***** Data listing

Lemma count_sleeps_app (a b : trace) :
  count_sleeps (a ++ b) = (count_sleeps a + count_sleeps b)%nat.
Proof. induction a as [|[r|ms] a IH]; simpl; [reflexivity | exact IH | now rewrite IH]. Qed.

Lemma count_fetches_app (a b : trace) :
  count_fetches (a ++ b) = (count_fetches a + count_fetches b)%nat.
Proof. induction a as [|[r|ms] a IH]; simpl; [reflexivity | now rewrite IH | exact IH]. Qed.

Lemma only_fetches (u : string) (payload : value) (evs : trace) :
  Forall (fetch_of u payload) evs ->
  count_sleeps evs = 0%nat /\ count_fetches evs = length evs.
Proof.
  induction 1 as [|[r|ms] evs Hev _ IH]; simpl; [split; reflexivity | | contradiction].
  destruct IH as [-> ->]. split; reflexivity.
Qed.

(** A call of [post] never sleeps and makes at most two requests. *)
Lemma post_counts rt net this endpoint payload requiresAuth options tr :
  count_sleeps (snd (post rt net this endpoint payload requiresAuth options tr))
  = count_sleeps tr
  /\ (count_fetches (snd (post rt net this endpoint payload requiresAuth options tr))
      <= count_fetches tr + 2)%nat.
Proof.
  destruct (post_trace rt net this endpoint payload requiresAuth options tr)
    as (evs & -> & F & Hlen & _).
  destruct (only_fetches _ _ _ F) as [Hs Hf].
  rewrite count_sleeps_app, count_fetches_app, Hs, Hf. lia.
Qed.

(** After [n] retries there have been [n] sleeps and at most [2 (n + 1)]
    requests. *)
Lemma nth_attempt_counts rt net this endpoint payload requiresAuth options delay tr :
  forall n,
    (forall j, (j < n)%nat ->
       Spec.retryable_outcome rt
         (Spec.nth_attempt (post rt net this endpoint payload requiresAuth options)
            delay j tr)) ->
    count_sleeps
      (snd (Spec.nth_attempt (post rt net this endpoint payload requiresAuth options)
              delay n tr))
    = (count_sleeps tr + n)%nat
    /\ (count_fetches
          (snd (Spec.nth_attempt (post rt net this endpoint payload requiresAuth options)
                  delay n tr))
        <= count_fetches tr + 2 * S n)%nat.
Proof.
  induction n as [|n IH]; intros Hall.
  - cbn [Spec.nth_attempt].
    destruct (post_counts rt net this endpoint payload requiresAuth options tr). lia.
  - destruct IH as [IHs IHf]; [intros j Hj; apply Hall; lia|].
    specialize (Hall n (Nat.lt_succ_diag_r n)). unfold Spec.retryable_outcome in Hall.
    cbn [Spec.nth_attempt].
    destruct (Spec.nth_attempt _ delay n tr) as [[v|e] trn]; cbn [fst snd] in *;
      [|contradiction].
    destruct (post_counts rt net this endpoint payload requiresAuth options
                (trn ++ [EvSleep delay])) as [Hs Hf].
    rewrite count_sleeps_app in Hs. rewrite count_fetches_app in Hf.
    simpl in Hs, Hf. lia.
Qed.

(** What [isRetryable] accepts, and when it throws. *)
Lemma isRetryable_spec (rt : Runtime) (v : value) :
  (isRetryable rt v = Normal true <->
   JS.converts (JS.get v "responseCode") = true
   /\ (JS.NumberOf rt (JS.get v "responseCode") =? -1)%float = true
   /\ JS.converts (JS.get v "errorCode") = true
   /\ In (JS.StringOf rt (JS.get v "errorCode"))
         ["TIMEOUT"; "NETWORK_ERROR"; "INVALID_RESPONSE"])
  /\ (forall e, isRetryable rt v = Throw e <->
                e = JS.cannot_convert
                /\ (JS.converts (JS.get v "responseCode") = false
                    \/ ((JS.NumberOf rt (JS.get v "responseCode") =? -1)%float = true
                        /\ JS.converts (JS.get v "errorCode") = false))).
Proof.
  assert (JS.ToBoolean v = false ->
          JS.converts (JS.get v "responseCode") = true
          /\ (JS.NumberOf rt (JS.get v "responseCode") =? -1)%float = false) as Hfalsy.
  { destruct v; simpl; try discriminate; intros _; split; reflexivity. }
  unfold isRetryable, JS.ToNumber, JS.ToString, retryable_error_codes.
  destruct (JS.ToBoolean v) eqn:Hv; cbn [negb].
  2:{ destruct (Hfalsy eq_refl) as [H1 H2]. rewrite H1, H2. split.
      - split; [discriminate | intros (_ & ? & _); discriminate].
      - intros e. split; [discriminate|].
        intros (_ & [?|[? _]]); discriminate. }
  clear Hfalsy.
  destruct (JS.converts (JS.get v "responseCode")).
  2:{ split.
      - split; [discriminate | intros (? & _); discriminate].
      - intros e. split; [intros E; injection E as <-; tauto|].
        intros (-> & _). reflexivity. }
  destruct (JS.NumberOf rt (JS.get v "responseCode") =? -1)%float; cbn [negb].
  2:{ split.
      - split; [discriminate | intros (_ & ? & _); discriminate].
      - intros e. split; [discriminate|].
        intros (_ & [?|[? _]]); discriminate. }
  destruct (JS.converts (JS.get v "errorCode")).
  - split.
    + split.
      * intros E. injection E as E.
        rewrite !orb_true_iff, !String.eqb_eq in E.
        split; [reflexivity|]. split; [reflexivity|]. split; [reflexivity|].
        destruct E as [E|[E|[E|E]]]; [rewrite E; simpl; tauto ..|discriminate].
      * intros (_ & _ & _ & Hin). f_equal. apply existsb_exists.
        exists (JS.StringOf rt (JS.get v "errorCode")). split; [assumption|].
        apply String.eqb_refl.
    + intros e. split; [discriminate|].
      intros (_ & [?|[_ ?]]); discriminate.
  - split.
    + split; [discriminate | intros (_ & _ & ? & _); discriminate].
    + intros e. split; [intros E; injection E as <-; tauto|].
      intros (-> & _). reflexivity.
Qed.
(** * Member Data Q&A System: the message fetcher and the answer synthesizer

    A shallow embedding of [src/main.py]: the paginated fetch with its
    process-wide cache ([fetch_all_messages]), the prompt construction and
    truncation policy ([answer_question]) and the POST /ask handler
    ([ask_question]), followed by the properties of these functions.

    Modelling conventions.
    - Python [int] is [Z]; [len] returns a [Z].
    - Python [str] is [string]; a character is a code point below 256, held
      in an [ascii].
    - A message is a Python [dict] with string keys and string values: a
      [gmap string string]; [d.get(k, default)] is [default] applied to the
      lookup.
    - Clock readings ([time.time()]) are numbers of seconds, modelled in [Z];
      only their differences and order are used by the code.
    - Exceptions are explicit: a computation returns or raises.
    - The remote message source and the completion service are oracles passed
      as arguments, and every function returns the list of requests it has
      issued.
    - The [while True] loop runs on fuel; the theorems give the fuel that is
      enough. *)

From Stdlib Require Import ZArith QArith Lia Ascii String DecimalString List.
From stdpp Require Import base option list strings gmap.

Import ListNotations.
Local Open Scope string_scope.
Local Open Scope Z_scope.

(** ** Strings as Python uses them *)

Module PyStr.

Definition nl : string := String (ascii_of_nat 10) EmptyString.
Definition dquote : string := String (ascii_of_nat 34) EmptyString.

(** [len(s)] *)
Definition len (s : string) : Z := Z.of_nat (String.length s).

Fixpoint drop_chars (n : nat) (s : string) : string :=
  match n, s with
  | O, _ => s
  | S _, EmptyString => EmptyString
  | S n', String _ s' => drop_chars n' s'
  end.

(** [s[i:]]: a negative index counts from the end, and both ends are
    clamped to the string. *)
Definition slice_from (i : Z) (s : string) : string :=
  let n := len s in
  let start := if i <? 0 then Z.max (n + i) 0 else Z.min i n in
  drop_chars (Z.to_nat start) s.

(** [sep.join(parts)] *)
Definition join (sep : string) (parts : list string) : string :=
  String.concat sep parts.

(** The characters [str.strip()] removes, among the code points below 256:
    U+0009 to U+000D, U+001C to U+0020, U+0085 and U+00A0. *)
Definition is_space (c : ascii) : bool :=
  let n := Z.of_nat (nat_of_ascii c) in
  ((9 <=? n) && (n <=? 13)) || ((28 <=? n) && (n <=? 32))
  || (n =? 133) || (n =? 160).

Fixpoint lstrip (s : string) : string :=
  match s with
  | EmptyString => EmptyString
  | String c s' => if is_space c then lstrip s' else s
  end.

Fixpoint rstrip (s : string) : string :=
  match s with
  | EmptyString => EmptyString
  | String c s' =>
      match rstrip s' with
      | EmptyString => if is_space c then EmptyString else String c EmptyString
      | r => String c r
      end
  end.

Definition strip (s : string) : string := rstrip (lstrip s).

Fixpoint repeat_char (c : ascii) (n : nat) : string :=
  match n with
  | O => EmptyString
  | S n' => String c (repeat_char c n')
  end.

End PyStr.

(** ** Exceptions *)

Inductive exn : Type :=
| RequestException (msg : string)
    (* requests.exceptions.RequestException and its subclasses: connection
       errors, timeouts, the HTTPError of raise_for_status *)
| HTTPException (status_code : Z) (detail : string)
    (* fastapi.HTTPException *)
| OtherException (msg : string).
    (* any other subclass of Exception, with its str() *)

Inductive result (A : Type) : Type :=
| Returns (a : A)
| Raises (e : exn).
Arguments Returns {A} a.
Arguments Raises {A} e.

(** ** The answer synthesizer *)

(** A message record as the remote source delivers it. *)
Abbreviation Message := (gmap string string).

Record chat_request : Type := ChatRequest {
  model : string;
  messages : list (string * string);   (* role, content *)
  temperature : Q;
  max_tokens : Z
}.

(** A completion: the [content] of each of [response.choices], [None] when the
    service sent no text. *)
Definition completion : Type := list (option string).

(** The configured client: [client.chat.completions.create]. *)
Definition Client : Type := chat_request -> result completion.


Definition not_configured_message : string :=
  "Error: OpenAI API key is not configured. Please set your OPENAI_API_KEY in the .env file or as an environment variable. See README.md for setup instructions.".

Definition format_message (msg : Message) : string :=
  let user_name := default "Unknown" (msg !! "user_name") in
  let timestamp := default EmptyString (msg !! "timestamp") in
  let message := default EmptyString (msg !! "message") in
  "User: " ++ user_name ++ " (" ++ timestamp ++ ")" ++ PyStr.nl
    ++ "Message: " ++ message.

Definition format_context (msgs : list Message) : string :=
  PyStr.join (PyStr.nl ++ PyStr.nl) (map format_message msgs).

Definition max_context_length : Z := 100000.

Definition truncation_marker : string :=
  PyStr.nl ++ PyStr.nl ++ "[Earlier messages truncated...]".

(** Lines 113-116. *)
Definition truncate_context (context : string) : string :=
  if PyStr.len context >? max_context_length
  then PyStr.slice_from (- max_context_length) context ++ truncation_marker
  else context.

Definition prompt_head : string :=
  "You are a helpful assistant that answers questions about member data from messages." ++ PyStr.nl
  ++ PyStr.nl
  ++ "Here are the messages from various members:" ++ PyStr.nl
  ++ PyStr.nl.

Definition prompt_instructions : string :=
  PyStr.nl
  ++ PyStr.nl
  ++ "Based on the messages above, answer the following question. " ++ PyStr.nl
  ++ PyStr.nl
  ++ "IMPORTANT INSTRUCTIONS:" ++ PyStr.nl
  ++ "- Provide a concise, natural answer without explicitly citing messages or using "
       ++ PyStr.dquote ++ "Message:" ++ PyStr.dquote ++ " format" ++ PyStr.nl
  ++ "- Write in a flowing, conversational style" ++ PyStr.nl
  ++ "- If the exact information is not available in the messages, say "
       ++ PyStr.dquote ++ "I don't have that information in the available messages."
       ++ PyStr.dquote ++ PyStr.nl
  ++ "- If there is related information (e.g., mentions of car services but not car ownership), you can mention what related information exists" ++ PyStr.nl
  ++ "- Be specific but brief - avoid repeating message content verbatim" ++ PyStr.nl
  ++ "- If asking about quantities or ownership that isn't mentioned, clearly state that information is not available" ++ PyStr.nl
  ++ "- Keep answers under 3-4 sentences when possible" ++ PyStr.nl
  ++ PyStr.nl
  ++ "Question: ".

Definition prompt_tail : string :=
  PyStr.nl ++ PyStr.nl ++ "Answer:".

(** Lines 118-137: the f-string, with the context and the question spliced
    in. *)
Definition build_prompt (context question : string) : string :=
  prompt_head ++ context ++ prompt_instructions ++ question ++ prompt_tail.

Definition system_instruction : string :=
  "You are a helpful assistant that answers questions based on provided context. Provide concise, natural answers without explicitly citing messages. Write in a conversational style.".

Definition make_request (prompt : string) : chat_request :=
  {| model := "gpt-4o-mini";
     messages := [("system", system_instruction); ("user", prompt)];
     temperature := (3 # 10)%Q;
     max_tokens := 300 |}.

(** Line 150: [response.choices[0].message.content.strip()]. *)
Definition extract_answer (response : completion) : result string :=
  match response with
  | [] => Raises (OtherException "list index out of range")
  | None :: _ =>
      Raises (OtherException "'NoneType' object has no attribute 'strip'")
  | Some content :: _ => Returns (PyStr.strip content)
  end.

(** [str(e)]; what [str] gives for an HTTPException belongs to the web
    framework and is taken as an argument. *)
Definition str_exn (str_HTTPException : Z -> string -> string) (e : exn)
    : string :=
  match e with
  | RequestException msg => msg
  | HTTPException status_code detail => str_HTTPException status_code detail
  | OtherException msg => msg
  end.

Section Synthesizer.

Variable str_HTTPException : Z -> string -> string.

(** Lines 139-151, the body of the [try]. *)
Definition call_completion (create : Client) (prompt : string)
    : result string :=
  match create (make_request prompt) with
  | Returns response => extract_answer response
  | Raises e => Raises e
  end.

(** [answer_question], with the requests sent to the completion service.
    Its result is a [result] so that an exception leaving the function, if
    there were one, would show. *)
Definition answer_question (client : option Client) (question : string)
    (msgs : list Message) : result string * list chat_request :=
  match client with
  | None => (Returns not_configured_message, [])
  | Some create =>
      let context := truncate_context (format_context msgs) in
      let prompt := build_prompt context question in
      match call_completion create prompt with
      | Returns answer => (Returns answer, [make_request prompt])
      | Raises e =>
          (Returns ("Error processing question: "
                      ++ str_exn str_HTTPException e),
           [make_request prompt])
      end
  end.

End Synthesizer.

(** ** The message fetcher *)

Definition MESSAGES_API_URL : string :=
  "https://november7-730026606190.europe-west1.run.app/messages".

Definition CACHE_TTL : Z := 300.

(** [requests.get(url, params=..., timeout=...)]. *)
Record request : Type := GET {
  url : string;
  params : list (string * Z);
  timeout : Z
}.

(** The JSON object of a successful response: its [items] and [total] keys,
    [None] when the key is absent. *)
Record page_data : Type := PageData {
  items : option (list Message);
  total : option Z
}.

(** What one call of the fetcher meets: the answer of the remote source to
    each request ([requests.get], [raise_for_status] and [json] together) and
    the two readings of the clock.  A call never issues the same request
    twice, so a function of the request loses nothing. *)
Record world : Type := World {
  respond : request -> result page_data;
  clock_check : Z;   (* time.time() of line 50 *)
  clock_store : Z    (* time.time() of line 88 *)
}.

(** The process-wide cache, lines 31-32. *)
Record cache_state : Type := CacheState {
  _messages_cache : option (list Message);
  _cache_timestamp : Z
}.

Definition initial_state : cache_state :=
  {| _messages_cache := None; _cache_timestamp := 0 |}.

Inductive outcome (A : Type) : Type :=
| Done (r : result A)
| OutOfFuel.
Arguments Done {A} r.
Arguments OutOfFuel {A}.

Definition page_size : Z := 100.

Definition paged_request (page : Z) : request :=
  {| url := MESSAGES_API_URL;
     params := [("page", page); ("page_size", page_size)];
     timeout := 30 |}.

Definition plain_request : request :=
  {| url := MESSAGES_API_URL; params := []; timeout := 30 |}.

(** [data.get("items", [])] and [data.get("total", 0)]. *)
Definition get_items (data : page_data) : list Message :=
  default [] (items data).

Definition get_total (data : page_data) : Z :=
  default 0 (total data).

(** [not items] *)
Definition is_empty (l : list Message) : bool :=
  match l with
  | [] => true
  | _ :: _ => false
  end.

(** Lines 57-84: the loop, from the state [(page, all_messages)], with the
    requests it issues. *)
Fixpoint sweep (respond : request -> result page_data) (fuel : nat)
    (page : Z) (all_messages : list Message)
    : outcome (list Message) * list request :=
  match fuel with
  | O => (OutOfFuel, [])
  | S fuel' =>
      match respond (paged_request page) with
      | Returns data =>
          let items := get_items data in
          if is_empty items then
            (Done (Returns all_messages), [paged_request page])
          else
            let all_messages := (all_messages ++ items)%list in
            if Z.of_nat (length all_messages) >=? get_total data then
              (Done (Returns all_messages), [paged_request page])
            else
              let '(r, tr) := sweep respond fuel' (page + 1) all_messages in
              (r, paged_request page :: tr)
      | Raises (RequestException msg) =>
          if page =? 1 then
            match respond plain_request with
            | Returns data =>
                (Done (Returns (get_items data)),
                 [paged_request page; plain_request])
            | Raises e =>
                (Done (Raises e), [paged_request page; plain_request])
            end
          else
            (Done (Returns all_messages), [paged_request page])
      | Raises e => (Done (Raises e), [paged_request page])
      end
  end.

(** Line 49-51: does the call answer from the cache? *)
Definition cache_lookup (w : world) (use_cache : bool) (st : cache_state)
    : option (list Message) :=
  if use_cache then
    match _messages_cache st with
    | Some cached =>
        if clock_check w - _cache_timestamp st <? CACHE_TTL
        then Some cached else None
    | None => None
    end
  else None.

Definition fetch_all_messages (w : world) (fuel : nat) (use_cache : bool)
    (st : cache_state) : outcome (list Message) * cache_state * list request :=
  match cache_lookup w use_cache st with
  | Some cached => (Done (Returns cached), st, [])
  | None =>
      let '(r, tr) := sweep (respond w) fuel 1 [] in
      match r with
      | Done (Returns all_messages) =>
          (r,
           {| _messages_cache := Some all_messages;
              _cache_timestamp := clock_store w |},
           tr)
      | _ => (r, st, tr)
      end
  end.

**********

Work request
Working from the records above, write out verbatim only the lines from the line containing "Variable str_HTTPException : Z" through the line containing "there were one, would show. *)".

Your response
Variable str_HTTPException : Z -> string -> string.

(** Lines 139-151, the body of the [try]. *)
Definition call_completion (create : Client) (prompt : string)
    : result string :=
  match create (make_request prompt) with
  | Returns response => extract_answer response
  | Raises e => Raises e
  end.

(** [answer_question], with the requests sent to the completion service.
    Its result is a [result] so that an exception leaving the function, if
    there were one, would show. *)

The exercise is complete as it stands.